In the records below, find the line containing "(base = 1 -> pbase = ZERO32) /\" and the line containing "intros base pbase all."; please repeat exactly the lines from one to the other, both included, and nothing more.

*** Opening of Record set ***

Lemma keeps_drain outside s a x s' : keeps s a -> drainWalCommits outside s = (Ok x, s') -> keeps s' (a ++ acked x).
Proof.
  intros (segs & lv & tail & k & Hh & Ha) E. unfold drainWalCommits in E. rewrite bind_gets, bind_modify in E.
  assert (Hq : holds c 1 ZERO32 (set_queue [] s) segs lv tail k) by (eapply holds_same; [exact Hh|done..|apply Hh]).
  eapply (commit_spec c outside digest_length Hc) in E as (y & segs' & lv' & tail' & k' & ds & j & [= <-] & _ & [L1 L2 L3 L4 L5 _]); [|exact Hq].
  exists segs', lv', tail', k'. split; [done|]. destruct j as [|j].
  - cbn in L4. rewrite L4, app_nil_r. etransitivity; [exact Ha|by apply frames_prefix].
  - rewrite L5, L2, (frames_app c), L4 by lia. apply sublist_app; [etransitivity; [exact Ha|]|].
    + apply frames_prefix. unfold kept. apply prefix_app. exists (drop k lv). by rewrite take_drop.
    + rewrite frames_take. apply sublist_take.
Qed.

Lemma keeps_crash s a d : keeps s a -> directory_survives (control s) d -> keeps (newStore c d) a.
Proof.
  intros (segs & lv & tail & k & [Hf Hu _ _] & Ha) E. destruct (crash_files _ _ _ _ _ _ _ _ Hf E) as (j & tail' & Hk & Hf').
  exists segs, (take j lv), tail', k. split; [split; [done|by right|by intros [? _]|done]|]. unfold kept. by rewrite take_take, Nat.min_l.
Qed.

(** What closing leaves alone. *)
Lemma close_end_spec outside s res s' : close_end outside s = (res, s') -> closed s' /\ control s' = control s /\ position s' = position s.
Proof.
  unfold close_end. rewrite bind_gets, !bind_modify. cbn [id].
  assert (Hcall : forall t r t', (if handle (flag s) then attempt (call outside) else ret (Ok tt)) t = (r, t') ->
    (exists x, r = Ok x) /\ control t' = control t /\ position t' = position t /\ handle (flag t') = handle (flag t) /\ opened (flag t') = opened (flag t)).
  { intros t r t'. destruct (handle (flag s)); [|intros [= <- <-]; by split; [eexists|]]. unfold attempt. destruct (call outside t) as [r1 t1] eqn:Et.
    apply call_committing in Et as ([] & Hp & _). intros [= <- <-]. split; [by eexists|]. intuition. }
  unfold bindM at 1. destruct (_ (set_handle false _)) as [r t'] eqn:Et. apply Hcall in Et as ([x ->] & H1 & H2 & H3 & H4).
  rewrite !bind_modify. intros [= _ <-]. cbn in *. by split.
Qed.

Lemma sound_step s a s' a' : sound s a -> wal_step (s, a) (s', a') -> sound s' a'.
Proof.
  intros Hs Hst. inversion Hst as [outside options s0 a0 res s1 E|m s0 a0 res s1 E|outside s0 a0 x s1 E|s0 a0 res s1 E|outside s0 a0 res s1 E|s0 a0 d E]; subst.
  - destruct Hs as [Hs|[(Hd & Ho & Hh) Hs]]; [left; by eapply keeps_open|]. revert E. unfold open. rewrite bind_gets, bind_throw_if. cbn [id]. rewrite Hd.
    intros [= _ <-]. by right.
  - apply append_cases in E as [->| ->]; [done|]. destruct Hs as [Hs|[Hcl Hs]]; [left|right; split; [done|]];
      (eapply keeps_same; [exact Hs|done..|]; by destruct Hs as (? & ? & ? & ? & [_ _ _ Hr] & _)).
  - destruct Hs as [Hs|[(Hd & Ho & Hh) Hs]]; [left; by eapply keeps_drain|]. revert E. unfold drainWalCommits. rewrite bind_gets, bind_modify. unfold commitWalGroup.
    rewrite bind_gets. cbn [id set_queue flag]. rewrite Hh. intros [= <- <-]. rewrite acked_reject_all, app_nil_r. right. split; [done|].
    eapply keeps_same; [exact Hs|done..|]. by destruct Hs as (? & ? & ? & ? & [_ _ _ Hr] & _).
  - injection E as _ <-. destruct Hs as [Hs|[Hcl Hs]]; [left|right; split; [done|]];
      (eapply keeps_same; [exact Hs|done..|]; by destruct Hs as (? & ? & ? & ? & [_ _ _ Hr] & _)).
  - apply close_end_spec in E as ((Hd & Ho & Hh) & Hct & Hp). right. split; [done|].
    destruct Hs as [Hs|[_ Hs]]; (eapply keeps_same; [exact Hs|..|]); cbn [set_own own control position flag]; try done; try (by rewrite Ho); try (by intros [Hx _]; cbn in Hx; rewrite Ho in Hx).
    by destruct Hs as (? & ? & ? & ? & [[-> _ _ _ _ _ _] _ _ _] & _).
  - left. destruct Hs as [Hs|[_ Hs]]; by eapply keeps_crash.
Qed.

Lemma reachable_sound s a : wal_reachable s a -> sound s a.
Proof. induction 1 as [|s a s' a' _ IH Hst]; [apply sound_new|by eapply sound_step]. Qed.

(** ** Opening when nothing fails *)

Section Healthy.
Context (outside : nat -> outcome) (Hout : healthy outside).

Lemma io_done e s : io outside e s = (Ok tt, e (set_ticks (S (ticks s)) s)).
Proof. unfold io, tick. autorewrite with machine. by destruct (Hout (ticks s)) as [m ->]. Qed.

(** The options ask for a log like this one: the anchor, if there is one, is the
    frame before it or one of its frames. *)
Definition meets (base : Z) (pbase : bytes) (all : list entry_data) (r : recovery) : Prop :=
  (base = 1 -> pbase = ZERO32) /\
  match checkpointAnchor r with
  | None => base = 1
  | Some a => exists p, p `prefix_of` all /\ anchorSequence a = end_seq base p - 1 /\ anchorHash a = end_hash c base pbase p
  end.

Lemma frames_in f : forall base pbase all, In f (frames c base pbase all) -> exists p d, p ++ [d] `prefix_of` all /\
  f = frame_of c (end_seq base p) (end_hash c base pbase p) d.
Proof.
  intros base pbase all. revert base pbase. induction all as [|d all IH]; intros base pbase; [done|]. intros [<-|Hin].
  - exists [], d. unfold end_seq. cbn. rewrite Z.add_0_r. split; [|done]. by exists all.
  - apply IH in Hin as (p & e & [q ->] & ->). exists (d :: p), e. rewrite end_seq_cons. split; [by exists q|done].
Qed.

Lemma prefix_length_eq (p q all : list entry_data) : p `prefix_of` all -> q `prefix_of` all -> List.length p = List.length q -> p = q.
Proof.
  intros [x ->] [y Hy] Hl. by apply app_inj_1 in Hy as [-> _].
Qed.

Lemma meets_chain base pbase all r : log_ok c base pbase all -> meets base pbase all r -> exists ch, start_chain r base = Ok ch /\ at_link ch base pbase /\
  (forall f, In f (frames c base pbase all) -> anchored r f = true -> option_map anchorHash (checkpointAnchor r) = Some (walHash f)) /\
  (checkpointAnchor r <> None -> anchorVerified ch || existsb (anchored r) (frames c base pbase all) = true).
Proof.
  intros [_ Hst _ _] [Hz Hm]. unfold start_chain, anchored. destruct (checkpointAnchor r) as [a|].
  - destruct Hm as (p & [q ->] & Has & Hah). rewrite (proj2 (Z.ltb_ge _ base)) by (unfold end_seq in *; lia). cbn [throw_if bindR].
    eexists. split; [reflexivity|]. destruct (decide (p = [])) as [->|Hne].
    + unfold end_seq in Has. cbn in Has, Hah. rewrite (proj2 (Z.eqb_eq base _)) by lia. split; [split; [done|left; cbn; by rewrite Hah]|]. split; [|done].
      intros f Hin Heq. apply frames_in in Hin as (p & d & _ & ->). cbn in Heq. b2p. unfold end_seq in Heq. lia.
    + pose proof (end_seq_lt base p Hne).
      rewrite (proj2 (Z.eqb_neq base _)) by lia. split; [split; [done|]|split].
      * destruct (base =? 1) eqn:E; b2p; [left; by rewrite Hz|by right].
      * intros f Hin Heq. apply frames_in in Hin as (p' & d & Hpre & ->). cbn in Heq. b2p. cbn [option_map walHash frame_of]. f_equal. rewrite Hah.
        assert (Hp : p = p' ++ [d]).
        { eapply prefix_length_eq; [by exists q|exact Hpre|]. rewrite length_app. cbn. unfold end_seq in *. lia. }
        rewrite Hp, end_hash_app. done.
      * intros _. apply existsb_exists. destruct (exists_last Hne) as (p' & d & Hp). subst p. exists (frame_of c (end_seq base p') (end_hash c base pbase p') d).
        split; [|cbn; rewrite Has, end_seq_app; unfold end_seq; cbn; apply Z.eqb_eq; lia].
        rewrite !(frames_app c). apply in_or_app. left. apply in_or_app. right. by left.
  - rewrite Hm. cbn. eexists. split; [reflexivity|]. split; [split; [done|left; cbn; by rewrite Hz]|]. by split.
Qed.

*** Close of Record set ***

→ **Solved problem**:
  (base = 1 -> pbase = ZERO32) /\
  match checkpointAnchor r with
  | None => base = 1
  | Some a => exists p, p `prefix_of` all /\ anchorSequence a = end_seq base p - 1 /\ anchorHash a = end_hash c base pbase p
  end.

Lemma frames_in f : forall base pbase all, In f (frames c base pbase all) -> exists p d, p ++ [d] `prefix_of` all /\
  f = frame_of c (end_seq base p) (end_hash c base pbase p) d.
Proof.
  intros base pbase all. revert base pbase. induction all as [|d all IH]; intros base pbase; [done|]. intros [<-|Hin].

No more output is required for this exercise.